CHAPTER TWO

DAKOTA

ONE MONTH LATER

Briana’s eyes widen as she stares at me. I don’t know what she thought was going to happen. Maybe she thought I would change my mind or something, but I can’t. This letter from my father’s attorney is a stark difference from what my mother claimed he was, which was a monster.

But what do I know? He could have been. But if I don’t know, I will never find out, and I need answers. I’m an orphan who never even knew her father’s name until I found my birth certificate by accident.

And my mother, who is also gone, I wouldn’t classify our relationship as close. Sure, I loved her, but at the same time, I didn’t know much about her. She told me her parents died young, but otherwise, nothing in her life mattered until she found the Haven.

That included me, I felt. And I felt that deeply, even at the age of twelve, when she said the words. My mother lived the life she wanted in the commune. Sexual partners were interchangeable for all people.

The workload was heavy during the day, but the nights were for drinking, smoking pot, and love.

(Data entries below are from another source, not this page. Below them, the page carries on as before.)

(** X5.  The startup only reads and stops at the first failure: its calls
    are [root], [current_frame], [start_frame], [end_frame] in that order up
    to and including the first that fails, nothing is called after a
    failure, and the warning for that failure is the last thing it does; it
    never calls [set_param], and it leaves [ERROR_SHOWN] false. *)
Theorem startup_only_reads (tg : terragen) :
  log_of (startup tg) =
    (firstn (startup_calls_made tg) startup_calls
     ++ match first_startup_failure tg with
        | Some e => [failure_popup e]
        | None => []
        end)%list
  /\ (first_startup_failure tg = None -> startup_calls_made tg = 4%nat)
  /\ (forall e,
        first_startup_failure tg = Some e ->
        nth_error
          [root tg;
           match get_param tg "current_frame" with
           | inl e1 => Some e1 | inr _ => None end;
           match get_param tg "start_frame" with
           | inl e1 => Some e1 | inr _ => None end;
           match get_param tg "end_frame" with
           | inl e1 => Some e1 | inr _ => None end]
          (startup_calls_made tg - 1) = Some (Some e))
  /\ filter is_set_param (log_of (startup tg)) = []
  /\ ERROR_SHOWN (state_of (startup tg)) = false.
Proof.
  unfold startup, first_startup_failure, startup_calls_made, startup_calls.
  rewrite on_startup_eq.
  destruct (root tg) as [e|].
  { repeat split; try discriminate. intros e0 H. injection H as <-.
    reflexivity. }
  destruct (get_param tg "current_frame") as [e|current].
  { repeat split; try discriminate. intros e0 H. injection H as <-.
    reflexivity. }
  cbv zeta. destruct (get_param tg "start_frame") as [e|first].
  { repeat split; try discriminate. intros e0 H. injection H as <-.
    reflexivity. }
  destruct (get_param tg "end_frame") as [e|last].
  { repeat split; try discriminate. intros e0 H. injection H as <-.
    reflexivity. }
  repeat split. discriminate.
Qed.

Lemma startup_only_reads_witness :
  log_of (startup (server_failing_after_current 24 (TimeoutError "late"))) =
    [RpcRoot; RpcGetParam "current_frame"; RpcGetParam "start_frame";
     failure_popup (TimeoutError "late")].
Proof.
  apply (startup_only_reads
           (server_failing_after_current 24 (TimeoutError "late"))).
Defined.

Lemma startup_snapshot_fetched (tg : terragen) (current : Z) :
  root tg = None ->
  get_param tg "current_frame" = inr current ->
  current_frame_at_startup (state_of (startup tg)) = numeral current.
Proof.
  intros Hroot Hcurrent. unfold startup.
  rewrite on_startup_eq, Hroot, Hcurrent. cbv zeta.
  destruct (get_param tg "start_frame"); [reflexivity|].
  destruct (get_param tg "end_frame"); reflexivity.
Qed.

Lemma run_then_escape (evs : list event) (s : state) :
  state_of (run (evs ++ [Escape]) s) =
  set_current_frame_var (current_frame_at_startup (state_of (run evs s)))
    (state_of (run evs s)).
Proof. rewrite run_app. reflexivity. Qed.
(** * The lasertag transmitter state machine (src/lasertag/transmitter.c)

    A shallow embedding of the tick-driven transmitter: the module-level
    variables of the C file become one record, every C function becomes a
    function on that record, and the two places where the C code has no
    defined behaviour (an index outside the frequency table, a remainder by
    a zero period) make the embedded function return [None].

    Integers are modelled in [Z] with the wrap-around of their C type written
    out.  All operands of [%], [/], [<] and [>] in the source are unsigned and
    promoted without change of value, so the C operators coincide with
    [Z.modulo], [Z.div], [Z.ltb] and [Z.gtb] on the modelled values. *)

From Stdlib Require Import ZArith List Bool Lia.
Import ListNotations.
Local Open Scope Z_scope.

(** ** Data model *)

(** [enum transmitter_st_t] *)
Inductive transmitter_st_t : Type :=
| init_st
| wait_st
| sig_high_st
| sig_low_st.

Definition TRANSMITTER_HIGH_VALUE : Z := 1.
Definition TRANSMITTER_LOW_VALUE : Z := 0.

(** Conversions to the unsigned integer types of the source. *)
Definition to_uint8 (z : Z) : Z := z mod 256.
Definition to_uint16 (z : Z) : Z := z mod 65536.
Definition to_uint32 (z : Z) : Z := z mod 4294967296.

(** The static variables of transmitter.c, together with what the module has
    done to the mio collaborator: the debug flag handed to [mio_init], whether
    the output pin was configured, and the levels written to
    TRANSMITTER_OUTPUT_PIN, most recent first. *)
Record transmitter : Type := mkTransmitter {
  currentState : transmitter_st_t;
  signalTimer : Z;          (* uint16_t *)
  continuousModeOn : bool;
  running : bool;
  pulseWidth : Z;           (* uint32_t *)
  debugOn : bool;
  currentFrequency : Z;     (* uint8_t *)
  period : Z;               (* uint16_t *)
  mioDebug : bool;
  pinIsOutput : bool;
  pinWrites : list Z
}.

Definition set_currentState (v : transmitter_st_t) (s : transmitter) : transmitter :=
  mkTransmitter v (signalTimer s) (continuousModeOn s) (running s)
    (pulseWidth s) (debugOn s) (currentFrequency s) (period s)
    (mioDebug s) (pinIsOutput s) (pinWrites s).

Definition set_signalTimer (v : Z) (s : transmitter) : transmitter :=
  mkTransmitter (currentState s) v (continuousModeOn s) (running s)
    (pulseWidth s) (debugOn s) (currentFrequency s) (period s)
    (mioDebug s) (pinIsOutput s) (pinWrites s).
(** * Page replacement: Clock, LFU and LRU

    The repository holds three stand-alone C programs, one per replacement
    policy.  Each defines its own [Frame], [FrameList], [createFrameList],
    [findFrame] and [loadPage]; here each program lives in a module of its
    own ([Clock], [LFU], [LRU]).  The two programs built on a doubly linked
    list share, word for word, [insertFrame], [removeFrame], [findFrame] and
    [createFrameList]; those are embedded once, in [DList].

    The Clock table is an array inside the list structure and is modelled
    as a list of slots.  The LFU and LRU frames are allocated one by one
    and linked by pointers; they are modelled in a memory, a finite map
    from addresses to frames, and the programs run in a state-and-fault
    monad over it.  Loops take a budget that counts the executions of
    their body; the proofs show which budget is enough.

    The file has three parts: the programs, the lemmas about them, and
    the properties of the specification. *)

From stdpp Require Import gmap list fin_maps.
From Stdlib Require Import ZArith Lia.

Local Open Scope Z_scope.

(** ** C integers and outcomes *)

(** [#define NUM_FRAMES 4] (the same in the three programs). *)
Definition NUM_FRAMES : Z := 4.

(** An [int] is 32 bits wide.  [wrap] is the two's-complement reduction
    applied to [x++], [x--] and [x + 1] on [int] fields.  (C leaves signed
    overflow undefined; the model takes the wrap-around of the usual
    targets.  No counter of a reachable state comes near the bounds,
    except a frequency after 2^31 hits on one page.) *)
Definition INT_MIN : Z := - 2 ^ 31.
Definition INT_MAX : Z := 2 ^ 31 - 1.
Definition wrap (z : Z) : Z := (z + 2 ^ 31) mod 2 ^ 32 - 2 ^ 31.

(** What running a piece of the program produces: a value, a fault (a
    dereference of NULL or of a freed frame, an index outside an array), or
    the exhaustion of the iteration budget given to its loops. *)
Inductive result (A : Type) : Type :=
| Ret (a : A)
| Crash
| OutOfFuel.
Arguments Ret {A} a.
Arguments Crash {A}.
Arguments OutOfFuel {A}.

Definition rbind {A B} (r : result A) (k : A -> result B) : result B :=
  match r with
  | Ret a => k a
  | Crash => Crash
  | OutOfFuel => OutOfFuel
  end.

Notation "'let*' x := e 'in' k" := (rbind e (fun x => k))
  (at level 10, x name, e at level 100, k at level 200, only parsing).

(** ** The Clock program (LRU-CLOCK.c) *)
Module Clock.

Record Frame := mkFrame {
  page : Z;          (* int page: -1 when empty *)
  valid : bool;
  reference : bool
}.

Record FrameList := mkFrameList {
  numFrames : Z;
  frames : list Frame;   (* Frame frames[NUM_FRAMES] *)
  clockHand : Z
}.

(** [frames[i]] read and written; an index outside the array is a fault. *)
Definition frame_at (fs : list Frame) (i : Z) : result Frame :=
  if i <? 0 then Crash
  else match fs !! Z.to_nat i with
       | Some f => Ret f
       | None => Crash
       end.

(** [frameList->frames[i].field = v]: one field of one slot is overwritten. *)
Definition update_frame (fl : FrameList) (i : Z) (g : Frame -> Frame) : result FrameList :=
  let* f := frame_at (frames fl) i in
  Ret (mkFrameList (numFrames fl) (<[Z.to_nat i := g f]> (frames fl)) (clockHand fl)).

Definition with_page (pg : Z) (f : Frame) : Frame := mkFrame pg (valid f) (reference f).
Definition with_valid (b : bool) (f : Frame) : Frame := mkFrame (page f) b (reference f).
Definition with_reference (b : bool) (f : Frame) : Frame := mkFrame (page f) (valid f) b.

Definition set_hand (fl : FrameList) (h : Z) : FrameList :=
  mkFrameList (numFrames fl) (frames fl) h.
(** A string is well-formed UTF-8 when decoding and encoding gives it back. *)
Definition validUtf8 (s : string) : Prop :=
  Utf8.encodeRunes (Utf8.runes s) = s.

(** The term occurs in the line. *)
Definition occursIn (term ref : string) : Prop :=
  exists pre post, ref = (pre ++ term ++ post)%string.

(** The term occurs in the line between two delimiters: the characters of
    the term stand in the line with a character of the delimiters
    immediately before and after them. *)
Definition wrappedIn (delims term ref : string) : Prop :=
  exists pre d1 d2 post,
    Utf8.runes ref = pre ++ d1 :: Utf8.runes term ++ d2 :: post /\
    d1 ∈ Utf8.runes delims /\ d2 ∈ Utf8.runes delims.

(** The pattern of the quoted term finds the occurrences of the term. *)
Definition searchedLiterally (MustCompile : string -> option (string -> bool))
  (term : string) : Prop :=
  exists matcher,
    literalMatcher MustCompile term = Some matcher /\
    forall ref, matcher ref = true <-> occursIn term ref.

(** The keys and aliases of the configuration are all searched literally. *)
Definition termsSearchedLiterally
  (MustCompile : string -> option (string -> bool))
  (aliases : gmap string (list string)) : Prop :=
  forall key flagAliases, aliases !! key = Some flagAliases ->
    searchedLiterally MustCompile key /\
    forall a, a ∈ flagAliases -> searchedLiterally MustCompile a.

(** The delimiter string stands for the set of its characters in the
    pattern of the key: the pattern finds the key between two of them. *)
Definition delimitersStandFor (MustCompile : string -> option (string -> bool))
  (delims key : string) : Prop :=
  exists matcher,
    delimitedMatcher MustCompile delims key = Some matcher /\
    forall ref, matcher ref = true <-> wrappedIn delims key ref.

(** Two neighbours of the sequence have the same path and line numbers that
    go down. *)
Definition outOfOrderAt (g : list searchResultLine) (i : nat) : Prop :=
  exists a b, g !! i = Some a /\ g !! S i = Some b /\
              Path a = Path b /\ LineNum b < LineNum a.

(** The same surroundings with another answer to the PUT of the branch. *)
Definition withPut (w : world) (answer : option ld.error) : world :=
  {| GitBranch := GitBranch w; GitSha := GitSha w; timestamp := timestamp w;
     sortedRefs := sortedRefs w; writeToCSV := writeToCSV w;
     PutCodeReferenceBranch := answer;
     RemoteBranches := RemoteBranches w;
     GetCodeReferenceRepositoryBranches := GetCodeReferenceRepositoryBranches w;
     PostDeleteBranchesTask := PostDeleteBranchesTask w |}.

(** Line number at a position of the file's list (0 outside of it). *)
Definition lineNumAt (lines : list searchResultLine) (i : nat) : Z :=
  default 0 (LineNum <$> lines !! i).
(** * lowlight: the background coordinator of the contrast extension

    A shallow embedding of [background.js].  The script is a set of event
    listeners over the host's extension API: it keeps a few filter settings
    in [chrome.storage.local] and pushes them to the content script of every
    http/https tab.

    - JavaScript values are the inductive [jsval]; objects used as records
      of settings are finite maps from property names to values.
    - The host (tabs, windows, the outcome of each API call) is a read-only
      record [Host]; what the script can change is the record [State]:
      the storage area, the messages handed to [chrome.tabs.sendMessage],
      the console, and the rejections nobody handled.
    - An [async] function body is a computation in the monad [M] (state and
      exceptions); [await] on a rejected promise throws, [try]/[catch] is
      [try_catch], a promise that is not awaited is [detach]ed. *)

From stdpp Require Import gmap strings list fin_maps.
From Stdlib Require Import ZArith.

Local Open Scope Z_scope.
Local Open Scope string_scope.

(** ** JavaScript values *)

(** The values that the storage area and the messages hold.  Every number
    the script handles is an integer (percent levels, window and tab ids),
    so numbers are [Z]. *)
Inductive jsval : Type :=
  | JUndefined
  | JNull
  | JBool (b : bool)
  | JNum (n : Z)
  | JStr (s : string).

(** ToBoolean: what [if (v)] and [!v] test. *)
Definition to_boolean (v : jsval) : bool :=
  match v with
  | JUndefined | JNull => false
  | JBool b => b
  | JNum n => negb (Z.eqb n 0)
  | JStr s => negb (String.eqb s "")
  end.

(** [a === b] on primitive values. *)
Definition strict_eq (a b : jsval) : bool :=
  match a, b with
  | JUndefined, JUndefined => true
  | JNull, JNull => true
  | JBool x, JBool y => Bool.eqb x y
  | JNum x, JNum y => Z.eqb x y
  | JStr x, JStr y => String.eqb x y
  | _, _ => false
  end.

(** [!v] *)
Definition js_not (v : jsval) : jsval := JBool (negb (to_boolean v)).

(** [o.k]: a property that the object lacks reads as [undefined]. *)
Definition prop (o : gmap string jsval) (k : string) : jsval :=
  default JUndefined (o !! k).

(** [{...target, ...src}]: the properties of [src] are copied over those
    already written. *)
Definition spread (src target : gmap string jsval) : gmap string jsval :=
  src ∪ target.

(** [s.includes(needle)] *)
Fixpoint includes (needle s : string) : bool :=
  String.prefix needle s ||
  match s with
  | EmptyString => false
  | String _ s' => includes needle s'
  end.

(** ** The host *)

Record Tab : Type := mkTab {
  tab_id : Z;
  tab_windowId : Z;
  tab_url : string
}.

(** A window as [chrome.windows.getLastFocused] reports it; [id] is an
    optional property of the API's window type. *)
Record Window : Type := mkWindow {
  window_id : option Z
}.

(** A rejection or exception: an [Error] object with its message. *)
Record JsError : Type := mkError {
  message : string
}.

(** The payload of the message sent to a content script. *)
Record Message : Type := mkMessage {
  action : string;
  enabled : bool;
  level : jsval;
  brightness : jsval;
  saturation : jsval
}.

(** What the host answers while one listener runs.  Each API call either
    resolves or rejects; [send_error] gives the fate of a message per tab. *)
Record Host : Type := mkHost {
  open_tabs : list Tab;
  last_focused : option Window;
  storage_get_error : option JsError;
  storage_set_error : option JsError;
  tabs_query_error : option JsError;
  windows_get_error : option JsError;
  send_error : Z → Message → option JsError
}.

(** One call of [chrome.tabs.sendMessage]: the tab, the payload and how the
    returned promise settles. *)
Record Sent : Type := mkSent {
  sent_to : Z;
  sent_msg : Message;
  sent_result : option JsError
}.

Record State : Type := mkState {
  storage : gmap string jsval;
  outbox : list Sent;
  console : list (string * JsError);
  unhandled : list JsError
}.

(** ** Computations *)

Inductive Outcome (A : Type) : Type :=
  | Ok (a : A)
  | Throw (e : JsError).
Arguments Ok {A} a.
Arguments Throw {A} e.

(** A settled promise. *)
Definition Promise (A : Type) : Type := Outcome A.

Definition M (A : Type) : Type := State → Outcome A * State.

Definition ret {A} (a : A) : M A := λ st, (Ok a, st).

Definition bind {A B} (m : M A) (k : A → M B) : M B :=
  λ st, match m st with
        | (Ok a, st') => k a st'
        | (Throw e, st') => (Throw e, st')
        end.

Declare Scope js_scope.
Delimit Scope js_scope with js.
Notation "'let*' x ':=' m 'in' k" := (bind m (λ x, k))
  (at level 10, x name, m at level 100, k at level 200) : js_scope.
Notation "m ';;;' k" := (bind m (λ _, k))
  (at level 100, k at level 200, right associativity) : js_scope.
Local Open Scope js_scope.

(** [await p] *)
Definition await {A} (p : Promise A) : M A := λ st, (p, st).

(** [try { m } catch (e) { handler e }] *)
Definition try_catch {A} (m : M A) (handler : JsError → M A) : M A :=
  λ st, match m st with
        | (Ok a, st') => (Ok a, st')
        | (Throw e, st') => handler e st'
        end.

(** [for (const x of l) { body x }] *)
Fixpoint for_of {A} (l : list A) (body : A → M unit) : M unit :=
  match l with
  | [] => ret tt
  | x :: l' => body x ;;; for_of l' body
  end.

(** [p.catch(handler)] *)
Definition promise_catch {A} (p : Promise A) (handler : JsError → Outcome A)
  : Promise A :=
  match p with
  | Ok a => Ok a
  | Throw e => handler e
  end.

(** A promise that the caller drops: a rejection then goes unhandled. *)
Definition detach {A} (p : Promise A) : M unit :=
  λ st, match p with
        | Ok _ => (Ok tt, st)
        | Throw e =>
            (Ok tt, mkState (storage st) (outbox st) (console st)
                            (unhandled st ++ [e]))
        end.

Definition console_error (label : string) (e : JsError) : M unit :=
  λ st, (Ok tt, mkState (storage st) (outbox st)
                        (console st ++ [(label, e)]) (unhandled st)).

Definition exec {A} (m : M A) (st : State) : State := snd (m st).
Definition result {A} (m : M A) (st : State) : Outcome A := fst (m st).

(** ** The extension API *)

Section WithHost.

Variable h : Host.

(** [chrome.storage.local.get(keys)]: the stored entries among [keys]. *)
Fixpoint pick (keys : list string) (o : gmap string jsval)
  : gmap string jsval :=
  match keys with
  | [] => ∅
  | k :: keys' =>
      match o !! k with
      | Some v => <[k := v]> (pick keys' o)
      | None => pick keys' o
      end
  end.

Definition storage_local_get (keys : list string)
  : M (Promise (gmap string jsval)) :=
  λ st, match storage_get_error h with
        | Some e => (Ok (Throw e), st)
        | None => (Ok (Ok (pick keys (storage st))), st)
        end.

(** [chrome.storage.local.set(items)]: a write that is rejected stores
    nothing. *)
Definition storage_local_set (items : gmap string jsval)
  : M (Promise unit) :=
  λ st, match storage_set_error h with
        | Some e => (Ok (Throw e), st)
        | None =>
            (Ok (Ok tt), mkState (items ∪ storage st) (outbox st)
                                 (console st) (unhandled st))
        end.

(** The match patterns ["http://*/*"] and ["https://*/*"]. *)
Definition matches_pattern (pattern url : string) : bool :=
  if String.eqb pattern "http://*/*" then String.prefix "http://" url
  else if String.eqb pattern "https://*/*" then String.prefix "https://" url
  else false.

Definition matches_any (patterns : list string) (t : Tab) : bool :=
  existsb (λ p, matches_pattern p (tab_url t)) patterns.

(** [chrome.tabs.query({ url: patterns })] *)
Definition tabs_query (patterns : list string) : M (Promise (list Tab)) :=
  λ st, match tabs_query_error h with
        | Some e => (Ok (Throw e), st)
        | None => (Ok (Ok (List.filter (matches_any patterns) (open_tabs h))), st)
        end.

(** [chrome.windows.getLastFocused({ populate: false, windowTypes: ['normal'] })] *)
Definition windows_getLastFocused : M (Promise (option Window)) :=
  λ st, match windows_get_error h with
        | Some e => (Ok (Throw e), st)
        | None => (Ok (Ok (last_focused h)), st)
        end.

(** [chrome.tabs.sendMessage(id, msg)]: the call itself never throws; the
    promise it returns is rejected when the tab does not take the
    message. *)
Definition tabs_sendMessage (id : Z) (msg : Message) : M (Promise unit) :=
  λ st,
    let r := send_error h id msg in
    (Ok (match r with Some e => Throw e | None => Ok tt end),
     mkState (storage st) (outbox st ++ [mkSent id msg r])
             (console st) (unhandled st)).

(** ** background.js *)

(** [lastFocused?.id] *)
Definition lastFocused_id (lastFocused : option Window) : jsval :=
  match lastFocused with
  | Some w => match window_id w with Some n => JNum n | None => JUndefined end
  | None => JUndefined
  end.

Definition updateActiveWindow : M unit :=
  try_catch
    (let* p := windows_getLastFocused in
     let* lastFocused := await p in
     if to_boolean (lastFocused_id lastFocused) then
       let* q := storage_local_set {[ "activeWindowId" := lastFocused_id lastFocused ]} in
       await q
     else ret tt)
    (λ e, console_error "Could not update active window:" e).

“You’re such a drag, Dakota. I don’t understand how I, of all people, could have a daughter who doesn’t want to experience all the delicious fruits life has to offer.”

My mother said this to me when I was sixteen years old and didn’t want to sleep with a man whom I had grown up calling Uncle Freely.

Uncle Freely was forty years old and creepy as hell. Even if I wanted to taste the delicious fruits that life had to offer , it wasn’t going to be anything that he had to offer… ever. So, while I loved my mother, I didn’t know her.

We weren’t friends.

And she never was like the mothers I saw on television or in movies, which was something that I didn’t discover until later. Because in the commune, we didn’t watch television or movies. In fact, we didn’t even have electricity after seven in the evening.

Once dinner was made and cleaned up, everything was turned off. Maybe that’s why all the adults drank, smoked, and had sex every single night—they were bored. Because television is amazing. Briana has introduced me to streaming, which I am a huge fan of.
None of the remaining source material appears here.